I counted, and during my lifetime, the UK has had 13 prime ministers. The count is likely to jump to 14 soon now that Prime Minister Keir Starmer announced his resignation as leader of the Labour Party on Monday.
Labour is now set for a leadership challenge, with newly elected MP Andy Burnham, formerly mayor of Manchester, as the main challenger. Starmer’s resignation may give rank-and-file Britons (many of whom are discovering the joys of American life during the World Cup) some whiplash, as Noa Hoffman pointed out on Monday’s Coffee House Shots podcast:
I think a lot of people who are not in tune with the day-to-day ins and outs of Westminster politics are going to think, “What the hell is going on?” I think that's actually going to reflect quite poorly on the Labour Party, because, as Tim said, there was no one major scandal or one major failure that really led to this resignation.
It was sort of a litany of errors, many of them unforced, but nowhere near to the extent of what sort of preceded the big resignations of a lot of Tory prime ministers, so no one is going to say Keir Starmer was doing a great, perhaps even good job, but was he literally the worst thing on earth, or so bad to the extent that everyone thought, given even given the volatile state that the world is in right now, the best thing to do is for you to stand down and bring in a man who nobody, apart from the people of Makerfield voted for, nobody in the general election voted Labour on the basis of Andy Banham leading the party and being a prime minister, and now he's promising all these big radical changes, unless he U-turns on them, as he has been doing frequently, without a mandate. So this is going to come as a shock to a lot of people, and I don't think Labour MPs really understand that.
She later said, “But I think the overall question that history will ask is, was that reason enough for him to go and bring on the next sort of big left-wing agenda that we're about to see that the public did not vote for, and I'm not sure the answer to that is necessarily yes.”
Flashback: Confidence in the UK's New Government Is Dropping
This isn’t an apples-to-apples comparison since the UK’s parliamentary system doesn’t exactly line up with the American democratic republic, but it feels like an echo of the Democrats replacing Joe Biden with Kamala Harris. It’s not clear yet how Labour’s rank and file will take to Burnham’s leadership and policies, so it may drive the country closer to a general election sooner rather than later.
In the podcast, the question of Starmer’s legacy came up. Editor Tim Shipman characterized Starmer as one who was good at campaigning but bad at governing — you know, like Barack Obama. Shipman also identified Starmer’s legacy as being much about himself:
The innate thing is that Keir Starmer fundamentally thinks that if you're a decent chap and you're going to work and want to do decent things, then decent outcomes will follow. Well, that's not how politics or government works.
And the other thing he thought was that winning a landslide was some great, massive endorsement of himself, and it was not. It was one of the great two-fingers-to-you [akin to a middle-finger gesture], anyone but the previous lot voters have ever seen in British politics, and that miscalculation, I think, made his government very difficult, and it meant a lot of what he thought he was going to achieve quite easily, like a reset with the European Union. “Oh, which will be fine, because we're not these wicked Tories. We're going to go in, and it's all going to be great, because we're nice and we're Labour.”

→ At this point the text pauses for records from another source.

(** X30. A name that, put in lower case and trimmed, reads [constructor]
    or [__proto__] is none of the names that [modelMapping] lists, and
    yet it passes the check of the model: the request is not answered
    model_not_found, the handler goes on to [getOrCreateSession] and
    from there as for any other request, and the model that it hands to
    the page is the property that [modelMapping] inherits under that
    name, whose text is that of a function or of an object and the name
    of no member of [CopilotModel]. *)
Theorem inherited_names_reach_the_page (env : RequestEnv)
    (body : ChatCompletionRequest) (srv : Server)
    (msgs : list ChatMessage) (name : string) :
  messages body = Some msgs -> msgs <> [] -> stream body = false ->
  model body = Some name ->
  trim (toLowerCase name) = "constructor"
  \/ trim (toLowerCase name) = "__proto__" ->
  let c := {| cr_messages := msgs; cr_requestedModel := Some name;
              cr_copilotModel := Models.Inherited (trim (toLowerCase name)) |} in
  Models.recognized name = false
  /\ handleChatCompletion_checks body = inr c
  /\ handleChatCompletion cfg env body srv
     = (let '(sm, r) :=
          getOrCreateSession (session_id body) (arrivalNow env) (create env)
            (sessionManager srv) in
        handleChatCompletion_resume cfg c r (withSessions sm srv))
  /\ (forall code e,
        snd (handleChatCompletion cfg env body srv) = inl (Status code e) ->
        error_code e <> "model_not_found")
  /\ Models.toText (cr_copilotModel c)
     = (if String.eqb (trim (toLowerCase name)) "__proto__"
        then "[object Object]"
        else "function Object() { [native code] }")
  /\ forall m, Models.toText (cr_copilotModel c) <> Models.uiName m.
Proof.
  intros Hmsgs Hne Hstream Hmodel Hname c.
  assert (Htruthy : truthy name = true).
  { destruct name; [|done]. by destruct Hname. }
  assert (Hfacts : Models.recognized name = false
                   /\ Models.isValidModel name = true
                   /\ Models.getCopilotModel (Some name)
                      = Models.Inherited (trim (toLowerCase name))).
  { unfold Models.recognized, Models.isValidModel, Models.getCopilotModel,
      Models.mapModelName.
    rewrite Htruthy. by destruct Hname as [-> | ->]. }
  destruct Hfacts as (Hrec & Hvalid & Hcopilot).
  assert (Hchecks : handleChatCompletion_checks body = inr c).
  { unfold handleChatCompletion_checks. rewrite Hmsgs.
    destruct msgs as [|m0 rest]; [done|].
    rewrite Hstream, Hmodel. simpl. rewrite Htruthy, Hvalid. simpl.
    unfold Models.getCopilotModel in Hcopilot. rewrite Htruthy in Hcopilot.
    unfold c. by rewrite Hcopilot. }
  assert (Htwo := handleChatCompletion_in_two env body srv).
  rewrite Hchecks in Htwo.
  split; [done|]. split; [done|]. split; [done|]. split; [|split].
  - intros code e. rewrite Htwo.
    destruct (getOrCreateSession _ _ _ _) as [sm [session|x]];
      unfold handleChatCompletion_resume; [|by intros [= <- <-]].
    destruct (if messageCount session =? 0 then _ else _);
      [|by intros [= <- <-]].
    destruct (Queue.enqueue _ _ _) as [q [e0|promise]]; [|done].
    by intros [= <- <-].
  - simpl. by destruct Hname as [-> | ->].
  - intros m. simpl. destruct Hname as [-> | ->]; by destruct m.
Qed.

(** X26. A first request on a server whose queue is idle, followed to its
    answer: the exchange starts at once, with the prompt made of all the
    messages, a new chat and the page of the new session; when it is
    fulfilled the session counts one message and the request is answered
    with the text, the identifier of the session and the model name as
    the request gave it. *)
Theorem first_request_round_trip (evs : list ServerEvent) (env : RequestEnv)
    (body : ChatCompletionRequest) (msgs : list ChatMessage) (s : Session)
    (text : string) (renv : ResumeEnv) :
  let srv := server_run cfg evs start in
  messages body = Some msgs -> msgs <> [] -> stream body = false ->
  truthyModel (model body)
    && negb (Models.isValidModel (default "" (model body))) = false ->
  session_id body = None ->
  snd (createSession (create env) (sessionManager srv)) = Fulfilled s ->
  Queue.isProcessing (requestQueue srv) = false ->
  0 < maxQueueSize cfg ->
  let promise := Queue.nextId (requestQueue srv) in
  let srv1 := server_step cfg srv (ChatCompletion env body) in
  let srv2 :=
    server_step cfg srv1 (ExchangeSettles promise (Fulfilled text) renv) in
  map Queue.execute (Queue.running (requestQueue srv1))
  = [ {| ex_page := page s;
         ex_message := Copilot.formatMessagesAsPrompt msgs;
         ex_model := Models.getCopilotModel (model body);
         ex_isFirstMessage := true |} ]
  /\ responses srv1 = responses srv
  /\ responses srv2
     = responses srv
       ++ [Json {| response_id := "chatcmpl-" +++ responseUuid renv;
                   created := (responseNow renv / 1000)%Z;
                   response_model :=
                     if truthyModel (model body)
                     then default "" (model body) else "copilot-auto";
                   response_content := text;
                   response_session_id := id s |}]
  /\ getSession (id s) (sessionManager srv2) = Some (touch (touchNow renv) s)
  /\ messageCount (touch (touchNow renv) s) = 1
  /\ suspended srv2 = []
  /\ Queue.isProcessing (requestQueue srv2) = false.
Proof.
  intros srv Hmsgs Hne Hstream Hmodel Hsid Hs Hidle Hroom promise srv1 srv2.
  destruct (server_run_accounts evs start Sound_start)
    as [(Hinv & Hbound & Hco) _]. fold srv in Hinv, Hbound, Hco.
  destruct (SessionsMore.created_is_new _ _ _ Hs) as (Hget & Hcount & _).
  unfold Queue.isProcessing in Hidle.
  pose proof (proj2 Hinv Hidle) as Hqueue.
  pose proof (Queue.inv_running _ (proj1 Hinv)) as Hrun.
  rewrite Hidle in Hrun.
  assert (Hsus : suspended srv = []).
  { unfold Coherent, Queue.pendingIds in Hco. rewrite Hqueue in Hco.
    destruct (Queue.running (requestQueue srv)); [|done]. simpl in Hco.
    apply Permutation_nil_r in Hco. by destruct (suspended srv). }
  set (op := {| ex_page := page s;
                ex_message := Copilot.formatMessagesAsPrompt msgs;
                ex_model := Models.getCopilotModel (model body);
                ex_isFirstMessage := true |}).
  set (k := {| awaited := promise; sus_session := s;
               sus_requestedModel := model body |}).
  pose proof (QueueMore.enqueue_idle cfg op _ Hinv Hidle Hroom) as Henq.
  assert (H1 : handleChatCompletion cfg env body srv
               = ({| sessionManager :=
                       fst (createSession (create env) (sessionManager srv));
                     requestQueue := fst (Queue.enqueue cfg op (requestQueue srv));
                     suspended := []; responses := responses srv |},
                  inr k)).
  { unfold handleChatCompletion. rewrite Hmsgs.
    destruct msgs as [|m0 rest]; [done|]. rewrite Hstream, Hmodel, Hsid.
    simpl getOrCreateSession.
    destruct (createSession (create env) (sessionManager srv))
      as [sm' [session|x]]; simpl in Hs; [|done].
    injection Hs as ->. rewrite Hcount. cbn [Nat.eqb fmap].
    fold op. rewrite Henq, Hsus. done. }
  assert (Hsrv1 : srv1
                  = {| sessionManager :=
                         fst (createSession (create env) (sessionManager srv));
                       requestQueue :=
                         fst (Queue.enqueue cfg op (requestQueue srv));
                       suspended := [k]; responses := responses srv |}).
  { unfold srv1, server_step. by rewrite H1. }
  rewrite Henq in Hsrv1. simpl in Hsrv1.
  assert (Hsrv2 : srv2
            = respond
                (snd (handleChatCompletion_then renv k text
                        (forget promise srv1)))
                (fst (handleChatCompletion_then renv k text
                        (withQueue
                           (Queue.step cfg (requestQueue srv1)
                              (Queue.ExecuteSettles promise (Fulfilled text)))
                           (forget promise srv1))))).
  { unfold srv2, server_step. rewrite Hsrv1. unfold Queue.find_running.
    simpl. fold promise. rewrite Nat.eqb_refl.
    unfold deliver, find_suspended. simpl. by rewrite Nat.eqb_refl. }
  rewrite Hsrv2, Hsrv1. simpl. fold promise. rewrite Nat.eqb_refl. simpl.
  unfold getSession in *. unfold touchSession. simpl. rewrite Hget.
  simpl. rewrite map_get_mutate, String.eqb_refl, Hget. simpl.
  rewrite Hcount. do 6 (split; [done|]).
  unfold Queue.find_running. simpl. by rewrite Nat.eqb_refl.
Qed.

End Accounting.

Lemma first_request_round_trip_witness :
  let srv2 :=
    server_run config
      [ ChatCompletion (request_env 0 "s1" 7) hello;
        ExchangeSettles 0 (Fulfilled "hello there") (resume_env 9000) ]
      start in
  responses srv2
  = [Json {| response_id := "chatcmpl-r"; created := 9;
             response_model := "copilot-auto";
             response_content := "hello there";
             response_session_id := "s1" |}]
  /\ messageCount <$> getSession "s1" (sessionManager srv2) = Some 1.
Proof.
  destruct (first_request_round_trip config [] (request_env 0 "s1" 7) hello
              [user_says "hi"]
              {| id := "s1"; page := 7; createdAt := 0; lastActivityAt := 0;
                 messageCount := 0 |}
              "hello there" (resume_env 9000))
    as (_ & _ & Hres & Hget & _);
    [done|done|done|done|done|done|done|vm_compute; lia|].
  split; [etrans; [exact Hres|reflexivity]|].
  etrans; [exact (f_equal (fmap messageCount) Hget)|reflexivity].
Defined.


Lemma early_answers_are_errors_witness :
  handleChatCompletion config (request_env 0 "s1" 7) bad_model_no_messages start
  = (start, inl (Status 400 invalidMessages)).
Proof.
  destruct (early_answers_are_errors config (request_env 0 "s1" 7)
              bad_model_no_messages start) as (_ & _ & Hfirst & _).
  apply Hfirst. by right.
Defined.

Lemma exchange_carries_the_right_message_witness :
  let out :=
    handleChatCompletion config (request_env 5 "new" 9) follow_up one_session in
  map (fun it => ex_message (Queue.execute it))
      (Queue.running (requestQueue (fst out)))
  = ["second question"].
Proof.
  destruct (exchange_carries_the_right_message config (request_env 5 "new" 9)
              follow_up one_session _ _ eq_refl)
    as (msgs & op & _ & _ & Henq & _ & _ & _ & _ & Hlast).
  destruct Hlast as (before & m & after & _ & _ & _ & Hmessage);
    [vm_compute; lia|].
  reflexivity.
Defined.


Lemma health_counts_queued_requests_witness :
  let l := live_run small_queue three_arrivals live_start in
  length (suspended (server l)) = 2
  /\ queue_pending (handleHealthCheck 0 (server l)) = 1
  /\ queue_processing (handleHealthCheck 0 (server l)) = true
  /\ length (creating l) = 1.
Proof.
  destruct (health_counts_queued_requests small_queue three_arrivals 0)
    as (Hcount & _).
  split; [etrans; [exact Hcount|reflexivity]|]. by repeat split.
Defined.

Lemma inherited_names_reach_the_page_witness :
  let out :=
    handleChatCompletion config (request_env 0 "s1" 7) inherited_model start in
  map (fun it => Models.toText (ex_model (Queue.execute it)))
      (Queue.running (requestQueue (fst out)))
  = ["function Object() { [native code] }"]
  /\ map fst (sessions (sessionManager (fst out))) = ["s1"]
  /\ Models.recognized " Constructor " = false.
Proof.
  assert (Hne : [user_says "hi"] <> []) by done.
  destruct (inherited_names_reach_the_page config (request_env 0 "s1" 7)
              inherited_model start [user_says "hi"] " Constructor "
              eq_refl Hne eq_refl eq_refl (or_introl eq_refl))
    as (Hrec & _ & Hrun & _).
  split; [by rewrite Hrun|]. split; [by rewrite Hrun|exact Hrec].
Defined.

End HandlersMore.

(** * Properties of the browser manager *)

Module ManagerFacts.
Import JS Manager.

Lemma Steady_init : Steady init.
Proof. split; [done|]. by intros promise. Qed.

The Spectator’s Madeleine Grant had another brutal assessment of Starmer’s legacy. In her view, Starmer represents the great gulf between the elites and the great unwashed.
There will be much commentariat-painting of Starmer as exhibiting decency, competence and integrity. It probably doesn’t feel like that if you were one of the people he pushed under the bus to save himself, it probably doesn’t feel like that to the pubs and businesses and farms and schools shutting down, it probably doesn’t feel like that if you’re a Chagossian, or a military veteran, or a rape gang victim. Indeed, aside from vibes and the fact that he is ‘like them’, it is very difficult to see where those who laud Starmer as decent, competent, and having integrity have got the idea from.
That perhaps is Starmer’s real legacy: to be the man who embodied more than anyone else the vast gap between those who govern and the governed. The prime minister we were told the nation needed turned out to be the one it deserved. Most deliciously of all, Starmer has embodied the absolute reversal of Blair by proving, even in his departure, that things can, and will, only get worse.
The analogies between Labour and U.S. Democrats are plenty, but Starmer and the upcoming leadership challenge highlight two big comparisons. At the party level, Labour and the Dems are ready to go as far left as they can, and Labour leadership sees itself as an elite class that knows better than the governed, much like Democrats today. It’ll be revealing to watch how this will play out over the next few weeks and what the next general election, whenever it may happen, will bring about.